* [Work item] After finding the line containing "[|split; [|split; [|split]]]." below, please output that line and each following one through the line containing "- intros m'. apply parent_set_members.", exactly as written.

* [Information supplied]

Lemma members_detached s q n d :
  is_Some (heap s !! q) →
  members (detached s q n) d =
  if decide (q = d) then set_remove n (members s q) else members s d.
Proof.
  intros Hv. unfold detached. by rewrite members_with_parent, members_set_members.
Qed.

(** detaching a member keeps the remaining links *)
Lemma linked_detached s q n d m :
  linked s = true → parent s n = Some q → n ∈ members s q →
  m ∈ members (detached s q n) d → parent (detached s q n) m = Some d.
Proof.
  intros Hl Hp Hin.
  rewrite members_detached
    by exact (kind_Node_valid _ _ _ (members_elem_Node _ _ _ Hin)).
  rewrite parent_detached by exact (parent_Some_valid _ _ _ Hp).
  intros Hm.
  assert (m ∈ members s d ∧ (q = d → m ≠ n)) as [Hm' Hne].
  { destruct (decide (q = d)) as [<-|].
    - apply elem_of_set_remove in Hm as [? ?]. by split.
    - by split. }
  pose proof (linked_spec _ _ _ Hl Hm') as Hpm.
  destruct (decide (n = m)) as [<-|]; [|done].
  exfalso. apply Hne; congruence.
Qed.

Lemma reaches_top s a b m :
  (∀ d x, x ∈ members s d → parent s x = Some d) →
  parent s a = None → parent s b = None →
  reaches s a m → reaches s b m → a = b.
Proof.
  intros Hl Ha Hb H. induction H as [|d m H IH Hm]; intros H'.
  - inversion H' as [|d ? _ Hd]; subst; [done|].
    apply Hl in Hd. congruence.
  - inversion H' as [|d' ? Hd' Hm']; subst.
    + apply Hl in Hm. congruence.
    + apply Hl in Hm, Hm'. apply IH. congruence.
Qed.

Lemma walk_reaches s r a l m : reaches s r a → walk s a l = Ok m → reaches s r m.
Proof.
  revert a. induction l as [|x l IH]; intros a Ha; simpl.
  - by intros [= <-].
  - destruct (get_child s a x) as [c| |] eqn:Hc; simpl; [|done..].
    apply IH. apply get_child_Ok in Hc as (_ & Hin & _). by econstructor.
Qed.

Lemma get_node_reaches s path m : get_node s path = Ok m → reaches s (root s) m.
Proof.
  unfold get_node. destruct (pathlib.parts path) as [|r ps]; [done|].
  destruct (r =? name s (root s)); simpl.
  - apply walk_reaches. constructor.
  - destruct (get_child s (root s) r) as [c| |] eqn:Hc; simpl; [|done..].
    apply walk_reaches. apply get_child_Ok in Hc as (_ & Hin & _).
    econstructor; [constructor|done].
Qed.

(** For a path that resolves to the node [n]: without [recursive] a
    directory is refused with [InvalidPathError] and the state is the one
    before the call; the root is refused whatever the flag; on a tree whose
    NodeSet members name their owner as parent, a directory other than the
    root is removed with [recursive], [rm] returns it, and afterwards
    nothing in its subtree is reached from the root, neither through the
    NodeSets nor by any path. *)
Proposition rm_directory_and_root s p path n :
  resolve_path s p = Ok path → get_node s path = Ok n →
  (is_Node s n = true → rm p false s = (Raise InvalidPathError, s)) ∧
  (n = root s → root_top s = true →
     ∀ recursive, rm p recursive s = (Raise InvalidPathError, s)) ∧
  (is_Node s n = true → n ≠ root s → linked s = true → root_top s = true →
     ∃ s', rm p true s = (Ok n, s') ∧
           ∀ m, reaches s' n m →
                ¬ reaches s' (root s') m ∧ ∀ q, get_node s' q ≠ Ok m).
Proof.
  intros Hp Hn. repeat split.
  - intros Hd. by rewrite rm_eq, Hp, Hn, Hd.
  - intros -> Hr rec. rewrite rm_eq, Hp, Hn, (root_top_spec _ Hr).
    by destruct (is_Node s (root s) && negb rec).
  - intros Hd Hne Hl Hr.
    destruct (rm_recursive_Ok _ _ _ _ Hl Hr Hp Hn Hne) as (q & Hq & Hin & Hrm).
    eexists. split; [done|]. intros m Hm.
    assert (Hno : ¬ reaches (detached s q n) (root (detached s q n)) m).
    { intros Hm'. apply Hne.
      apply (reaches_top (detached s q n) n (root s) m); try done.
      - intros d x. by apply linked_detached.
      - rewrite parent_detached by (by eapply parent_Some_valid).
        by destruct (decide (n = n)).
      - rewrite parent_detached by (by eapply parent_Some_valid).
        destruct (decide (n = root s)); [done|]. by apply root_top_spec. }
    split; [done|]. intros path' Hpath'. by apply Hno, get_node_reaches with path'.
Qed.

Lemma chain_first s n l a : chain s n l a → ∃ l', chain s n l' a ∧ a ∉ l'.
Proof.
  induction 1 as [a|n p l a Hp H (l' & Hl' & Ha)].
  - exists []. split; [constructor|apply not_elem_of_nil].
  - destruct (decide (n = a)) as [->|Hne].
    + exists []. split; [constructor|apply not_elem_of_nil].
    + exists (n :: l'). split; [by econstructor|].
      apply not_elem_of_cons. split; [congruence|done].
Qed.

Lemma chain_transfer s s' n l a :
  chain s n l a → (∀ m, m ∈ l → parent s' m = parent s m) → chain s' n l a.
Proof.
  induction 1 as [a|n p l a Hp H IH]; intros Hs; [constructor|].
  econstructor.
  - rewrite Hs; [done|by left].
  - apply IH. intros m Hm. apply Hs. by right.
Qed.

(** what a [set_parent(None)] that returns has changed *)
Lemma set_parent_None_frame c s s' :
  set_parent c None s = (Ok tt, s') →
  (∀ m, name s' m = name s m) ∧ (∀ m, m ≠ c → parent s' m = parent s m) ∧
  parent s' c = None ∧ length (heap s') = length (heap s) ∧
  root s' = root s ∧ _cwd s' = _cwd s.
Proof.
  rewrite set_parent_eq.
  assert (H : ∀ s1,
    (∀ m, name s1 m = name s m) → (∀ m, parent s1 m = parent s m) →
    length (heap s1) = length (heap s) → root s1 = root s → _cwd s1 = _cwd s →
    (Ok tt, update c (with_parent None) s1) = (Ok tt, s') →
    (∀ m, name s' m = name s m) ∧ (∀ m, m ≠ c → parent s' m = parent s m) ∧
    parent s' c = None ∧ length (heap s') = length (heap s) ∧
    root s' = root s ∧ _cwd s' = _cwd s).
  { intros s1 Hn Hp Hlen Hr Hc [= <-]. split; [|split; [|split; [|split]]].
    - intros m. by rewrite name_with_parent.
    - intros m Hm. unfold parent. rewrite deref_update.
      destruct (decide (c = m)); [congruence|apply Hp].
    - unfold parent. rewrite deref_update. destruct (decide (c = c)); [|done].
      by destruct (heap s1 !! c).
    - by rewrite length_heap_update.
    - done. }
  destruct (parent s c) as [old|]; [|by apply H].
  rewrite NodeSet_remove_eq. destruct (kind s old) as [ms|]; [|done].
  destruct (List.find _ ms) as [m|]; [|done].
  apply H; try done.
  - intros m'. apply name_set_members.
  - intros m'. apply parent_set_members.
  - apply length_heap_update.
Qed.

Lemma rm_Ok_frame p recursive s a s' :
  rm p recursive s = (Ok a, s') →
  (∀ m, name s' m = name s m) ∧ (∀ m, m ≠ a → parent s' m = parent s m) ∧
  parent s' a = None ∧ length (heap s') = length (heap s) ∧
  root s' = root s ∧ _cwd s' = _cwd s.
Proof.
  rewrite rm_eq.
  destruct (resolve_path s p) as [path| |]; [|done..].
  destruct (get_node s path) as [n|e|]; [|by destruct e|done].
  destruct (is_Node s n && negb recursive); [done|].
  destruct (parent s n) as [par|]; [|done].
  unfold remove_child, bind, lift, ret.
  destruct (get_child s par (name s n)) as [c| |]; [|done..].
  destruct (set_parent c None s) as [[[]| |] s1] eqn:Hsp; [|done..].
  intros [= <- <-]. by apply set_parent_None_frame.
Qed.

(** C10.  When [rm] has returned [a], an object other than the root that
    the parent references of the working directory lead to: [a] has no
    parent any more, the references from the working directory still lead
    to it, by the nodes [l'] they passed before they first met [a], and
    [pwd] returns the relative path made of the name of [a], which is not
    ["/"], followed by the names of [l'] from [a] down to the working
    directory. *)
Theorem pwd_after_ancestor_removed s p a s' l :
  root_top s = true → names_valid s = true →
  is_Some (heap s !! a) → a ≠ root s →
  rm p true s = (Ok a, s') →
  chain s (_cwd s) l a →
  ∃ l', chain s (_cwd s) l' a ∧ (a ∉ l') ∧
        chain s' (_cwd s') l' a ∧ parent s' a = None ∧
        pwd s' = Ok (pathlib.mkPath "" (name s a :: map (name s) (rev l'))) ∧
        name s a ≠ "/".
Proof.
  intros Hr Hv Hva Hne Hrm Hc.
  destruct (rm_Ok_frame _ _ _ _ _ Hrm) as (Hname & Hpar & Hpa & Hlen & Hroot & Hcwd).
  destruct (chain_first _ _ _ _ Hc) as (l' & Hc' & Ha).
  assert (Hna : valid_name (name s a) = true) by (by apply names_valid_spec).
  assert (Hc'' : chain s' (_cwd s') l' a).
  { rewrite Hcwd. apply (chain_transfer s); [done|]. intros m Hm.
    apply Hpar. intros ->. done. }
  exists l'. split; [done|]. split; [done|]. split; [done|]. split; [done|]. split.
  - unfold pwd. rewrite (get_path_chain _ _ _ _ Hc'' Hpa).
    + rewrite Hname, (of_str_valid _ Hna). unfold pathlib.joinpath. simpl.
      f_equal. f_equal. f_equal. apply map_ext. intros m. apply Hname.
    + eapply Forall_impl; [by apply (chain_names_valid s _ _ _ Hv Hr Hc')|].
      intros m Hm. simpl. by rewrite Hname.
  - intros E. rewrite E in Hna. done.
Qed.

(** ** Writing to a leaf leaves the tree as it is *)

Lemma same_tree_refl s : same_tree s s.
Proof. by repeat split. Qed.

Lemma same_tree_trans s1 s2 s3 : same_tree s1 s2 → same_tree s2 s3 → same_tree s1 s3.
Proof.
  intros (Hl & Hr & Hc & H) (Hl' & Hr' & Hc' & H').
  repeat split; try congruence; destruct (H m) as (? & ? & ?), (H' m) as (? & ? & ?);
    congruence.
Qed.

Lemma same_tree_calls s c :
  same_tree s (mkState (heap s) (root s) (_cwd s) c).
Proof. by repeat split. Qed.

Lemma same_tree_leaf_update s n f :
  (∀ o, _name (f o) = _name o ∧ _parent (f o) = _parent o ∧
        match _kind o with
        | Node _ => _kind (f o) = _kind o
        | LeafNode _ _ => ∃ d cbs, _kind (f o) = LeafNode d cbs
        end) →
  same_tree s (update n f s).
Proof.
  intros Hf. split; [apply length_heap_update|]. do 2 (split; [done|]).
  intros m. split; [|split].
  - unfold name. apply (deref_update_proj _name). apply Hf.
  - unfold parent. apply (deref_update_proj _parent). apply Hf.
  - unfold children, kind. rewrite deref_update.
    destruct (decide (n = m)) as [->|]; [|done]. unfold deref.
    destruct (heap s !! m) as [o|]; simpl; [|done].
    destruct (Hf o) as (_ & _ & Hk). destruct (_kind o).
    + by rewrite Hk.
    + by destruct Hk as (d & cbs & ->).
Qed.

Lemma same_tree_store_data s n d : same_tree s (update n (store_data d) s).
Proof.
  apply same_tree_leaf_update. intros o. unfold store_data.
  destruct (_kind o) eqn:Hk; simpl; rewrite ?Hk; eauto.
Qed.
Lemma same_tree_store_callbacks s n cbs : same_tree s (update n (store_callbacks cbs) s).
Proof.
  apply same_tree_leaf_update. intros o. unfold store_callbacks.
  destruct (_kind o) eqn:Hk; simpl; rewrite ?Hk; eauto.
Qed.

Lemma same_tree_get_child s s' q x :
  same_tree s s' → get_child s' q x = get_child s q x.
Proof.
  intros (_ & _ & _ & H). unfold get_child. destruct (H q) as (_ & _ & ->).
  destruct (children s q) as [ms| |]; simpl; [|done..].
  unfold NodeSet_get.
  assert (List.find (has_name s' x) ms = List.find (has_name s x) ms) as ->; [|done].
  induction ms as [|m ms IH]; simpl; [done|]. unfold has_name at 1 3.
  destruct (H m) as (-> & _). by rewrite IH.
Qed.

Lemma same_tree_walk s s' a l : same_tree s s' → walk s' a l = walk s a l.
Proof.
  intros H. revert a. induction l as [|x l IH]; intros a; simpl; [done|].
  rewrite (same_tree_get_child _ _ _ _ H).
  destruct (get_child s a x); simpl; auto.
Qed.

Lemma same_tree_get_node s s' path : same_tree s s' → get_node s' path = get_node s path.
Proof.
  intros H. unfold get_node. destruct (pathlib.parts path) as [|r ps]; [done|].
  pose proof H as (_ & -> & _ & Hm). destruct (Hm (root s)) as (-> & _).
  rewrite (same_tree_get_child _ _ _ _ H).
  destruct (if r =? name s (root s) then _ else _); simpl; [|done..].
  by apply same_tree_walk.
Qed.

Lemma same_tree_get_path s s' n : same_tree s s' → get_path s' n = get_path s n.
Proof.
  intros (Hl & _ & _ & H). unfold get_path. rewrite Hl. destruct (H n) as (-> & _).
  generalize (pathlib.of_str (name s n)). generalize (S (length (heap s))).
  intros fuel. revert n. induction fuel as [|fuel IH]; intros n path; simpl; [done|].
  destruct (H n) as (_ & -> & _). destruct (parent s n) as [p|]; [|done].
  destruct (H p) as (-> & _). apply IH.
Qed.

* [Solution for this exercise]
  { intros s1 Hn Hp Hlen Hr Hc [= <-]. split; [|split; [|split; [|split]]].
    - intros m. by rewrite name_with_parent.
    - intros m Hm. unfold parent. rewrite deref_update.
      destruct (decide (c = m)); [congruence|apply Hp].
    - unfold parent. rewrite deref_update. destruct (decide (c = c)); [|done].
      by destruct (heap s1 !! c).
    - by rewrite length_heap_update.
    - done. }
  destruct (parent s c) as [old|]; [|by apply H].
  rewrite NodeSet_remove_eq. destruct (kind s old) as [ms|]; [|done].
  destruct (List.find _ ms) as [m|]; [|done].
  apply H; try done.
  - intros m'. apply name_set_members.
  - intros m'. apply parent_set_members.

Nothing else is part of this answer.